Task directions ▸ Look for the line containing "Definition to_status (st" in the records below. Then output it and all the lines that follow, exactly and without any others.
===== Data to process =====
(* ===== verification/Action.v ===== *)
(** * Actions ([SCons/Action.py])

    What [Action()] makes of its argument, and the calls of actions: commands,
    Python functions, lists, generators and construction variables, with what
    they print, the directory they change to and the statuses they give.  The
    functions and the spawned commands are the user's: they act on a world
    [W].  Signatures and implicit dependencies of actions are not modelled. *)

From S2P Require Import Prelude Errors PyStr Subst.
Open Scope nat_scope.

(** ** Values *)

(** A status: what an action returns.  [SObj] is any other true object, by its
    class. *)
Inductive stat :=
| SNone
| SInt (z : Z)
| SStr (s : string)
| SErr (b : build_error)
| SObj (cls : string).

(** [if stat] *)
Definition true_stat (st : stat) : bool :=
  match st with
  | SNone => false
  | SInt z => negb (z =? 0)%Z
  | SStr s => negb (bool_decide (s = ""))
  | SErr _ | SObj _ => true
  end.

(** [status], of a [BuildError], as a value and back. *)
Definition of_status (v : status_value) : stat :=
  match v with StatusInt z => SInt z | StatusObj c => SObj c end.
Definition to_status (st : stat) : status_value :=
  match st with
  | SInt z => StatusInt z
  | SNone => StatusObj "NoneType"
  | SStr _ => StatusObj "str"
  | SErr _ => StatusObj "BuildError"
  | SObj c => StatusObj c
  end.

(** What a Python function of the user returns. *)
Inductive fun_result := FNone | FInt (z : Z) | FStr (s : string) | FExn (e : exn).
Definition true_result (r : fun_result) : bool :=
  match r with
  | FNone => false
  | FInt z => negb (z =? 0)%Z
  | FStr s => negb (bool_decide (s = ""))
  | FExn _ => true
  end.
Definition result_stat (r : fun_result) : stat :=
  match r with FNone => SNone | FInt z => SInt z | FStr s => SStr s | FExn e => SObj (class_name e) end.
Definition result_arg (r : fun_result) : status_arg :=
  match r with
  | FNone => ArgString "" | FInt z => ArgCode z | FStr s => ArgString s | FExn e => ArgExn e
  end.

(** The argument [chdir]: nothing or a false value, a path, a node (its
    [abspath]), or another true value. *)
Inductive chdir_arg := NoDir | DirStr (p : text) | DirNode (p : text) | DirTrue.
=====
Written solution ▸
Definition to_status (st : stat) : status_value :=
  match st with
  | SInt z => StatusInt z
  | SNone => StatusObj "NoneType"
  | SStr _ => StatusObj "str"
  | SErr _ => StatusObj "BuildError"
  | SObj c => StatusObj c
  end.

(** What a Python function of the user returns. *)
Inductive fun_result := FNone | FInt (z : Z) | FStr (s : string) | FExn (e : exn).
Definition true_result (r : fun_result) : bool :=
  match r with
  | FNone => false
  | FInt z => negb (z =? 0)%Z
  | FStr s => negb (bool_decide (s = ""))
  | FExn _ => true
  end.
Definition result_stat (r : fun_result) : stat :=
  match r with FNone => SNone | FInt z => SInt z | FStr s => SStr s | FExn e => SObj (class_name e) end.
Definition result_arg (r : fun_result) : status_arg :=
  match r with
  | FNone => ArgString "" | FInt z => ArgCode z | FStr s => ArgString s | FExn e => ArgExn e
  end.

(** The argument [chdir]: nothing or a false value, a path, a node (its
    [abspath]), or another true value. *)
Inductive chdir_arg := NoDir | DirStr (p : text) | DirNode (p : text) | DirTrue.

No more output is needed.